If it doesn't matter to you guys I'd prefer to use this new one. I like how simple the interface is for getting small sets of numbers and I've already been using it for another part of the CRM.
What's involved in making it "thread safe" aside from making sure the seed is the same for each column?
@whannah1 ,
is there an advantage of using Tristen's RNG over the Mersenne Twister algorithm?
No idea. I was just responding to @mrnorman 's request. When we last ran into the problems with the Fortran intrinsic RNG (PGI in particular), I had access to this code, used in a production plasma microturbulence code. I was familiar with it as I had modified it to make it threadsafe. Other than that, I have no special knowledge. It is already in E3SM however, for whatever that is worth.
It shouldn't be too hard to do if we need to. We just need to put locks (i.e., "!$omp critical
")around certain parts of the code to make sure two threads don't grab the same PRN or seed, etc.
My version seeds based on the global column number, so it should be reproducible across different PE layouts.
My connection is going in and out - second time trying to send this.
Just curious, but not enough to read the code :-), how do you generate separate sequences for each column when multiple columns are assigned to a thread (even thread 0)?
It shouldn't be too hard to do if we need to.

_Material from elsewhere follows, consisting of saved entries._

(** C17. A typed claim pays what it promises. Of any accepted claim, each
    amount it says the wallet receives - the sale price less the fee of a
    fill, the refund of a cancelled offer, the price of a right sold, the
    collateral released, every row of a collection - is met by an output of
    the template that is the wallet's own, of that asset, and states at least
    as much. The amount reported to the screen is that output's own for all
    claims with one promise (for a fill, exactly the promised one); a
    collection reports what the claim states for its first row, and an offer,
    which brings nothing in, zero. *)
Theorem typed_fund_receives f template_b64 asset_id amount policy mine owned c :
  verify_typed_fund f template_b64 asset_id amount policy mine owned = Ok c →
  c.(tfc_claim) = f ∧ ∃ pset, decode_pset template_b64 = Ok pset ∧
    (∀ a least, (a, least) ∈ promised policy f →
       ∃ i v, i ∈ mine ∧ row_is (pset_outputs pset) i a v ∧ least ≤ v) ∧
    match f with
    | Offer _ _ _ _ _ _ _ _ _ _ => promised policy f = [] ∧ c.(tfc_receives) = 0
    | Claim _ _ receives => receives ≠ [] ∧ c.(tfc_receives) = default 0 (snd <$> head receives)
    | _ =>
        ∃ a least, promised policy f = [(a, least)] ∧ least ≤ c.(tfc_receives) ∧
          (is_Some (fill_terms f) → c.(tfc_receives) = least) ∧
          ∃ i, i ∈ mine ∧ row_is (pset_outputs pset) i a c.(tfc_receives)
    end.
Proof.
  intros (r & p & m & _ & Hp & Hm & ->)%verify_typed_fund_Ok. simpl. split; [done|]. exists p. split; [done|].
  assert (∀ a least, promises policy f = Some (a, least) →
    (∃ i v, i ∈ mine ∧ row_is (pset_outputs p) i a v ∧ least ≤ v) ∧ least ≤ m ∧
    (is_Some (fill_terms f) → m = least) ∧ ∃ i, i ∈ mine ∧ row_is (pset_outputs p) i a m) as Hone.
  { intros a least Hpr. destruct (arm_receives _ _ _ _ _ _ _ _ _ _ Hm Hpr) as (Hle & i & Hi & Hrow).
    split_and!; eauto. intros [t Ht]. destruct (arm_fill _ _ _ _ _ _ _ _ _ Hm Ht) as (_ & _ & _ & _ & ->).
    destruct f; by simplify_eq/=. }
  destruct f; try (destruct (Hone _ _ eq_refl) as (Hrow & Hrep); simpl;
    split; [by intros a least [= -> ->]%list_elem_of_singleton|by eexists _, _]).
  - apply arm_offer in Hm as [_ ->]. by split; [intros ?? ?%not_elem_of_nil|].
  - apply arm_claim in Hm as (Hne & -> & Hrows). by split; [exact Hrows|].
Qed.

We just need to put locks (i.e., "!omp critical")around certain parts of the code to make sure two threads don't grab the same PRN or seed, etc.
I provided thread-specific random number sequences, but this also required making sure that the same thread handles a column (for the fusion code, particles) during each timestep. Not hard to do, but eliminates any dynamics OpenMP scheduling algorithms.
Oh I think I get it. So when I set the seed, if there are multiple threads then there's no guarantee that another thread will re-set the seed before I actually get the random sequence I need.
For now that doesn't matter because the CRM has to be run without threading. So I think we're ok.
Would dynamic OMP schedules work efficiently for us? We'd have to have significant load imbalance and probably significantly more work for that to become practical, I think. We should be safe either way.
ERP tests were failing for SP compsets at the COMPARE_base_rest stage. Adding a new Mersenne Twister RNG module to set the CRM perturbations alleviated the issue.
Some rambling details:
In an unrelated effort for implementing a random walk to make the CRM orientation evolve over time I stumbled onto a concerning discrepancy between the behavior of the fortran intrinsic random number generator (RNG) when compiling with gfortran and pgi. Off-line results from the pgi compiler showed that the random numbers were scaled by the seed value, and so small seed values resulted in near zero random values. The solution is to build in a RNG so that the results are consistent across compilers. Since I was already doing this, I figured I'd see whether the test results would be affected by using this new RNG to set the CRM perturbations in setperturb(). I also changed the condition that decides whether to call setperturb() and based it on the logical "is_first_step" instead of the old method that compared a few arbitrary CRM cells to see if they were equal. These changes resulted in a passing test of COMPARE_base_rest, however I'm lacking a complete explanation of why this worked. In theory, neither change chould have affected this comparison as long as the intrinsic RNG got the same seed and gave the same results, even if those values were near zero. The difference may lie in how the intrinsic RNG was called such that the string of random numbers was "remembered" from the previous seed, in which case changing the processor count may result in a different sequence. Either way, the new RNG is much more robust and reliable. The new RNG uses the Mersenne Twister algorithm. There is already a Mersenne Twister RNG implemented elsewhere in the model, but it is cumbersome to get single values, so I think the current approach is preferable for the CRM.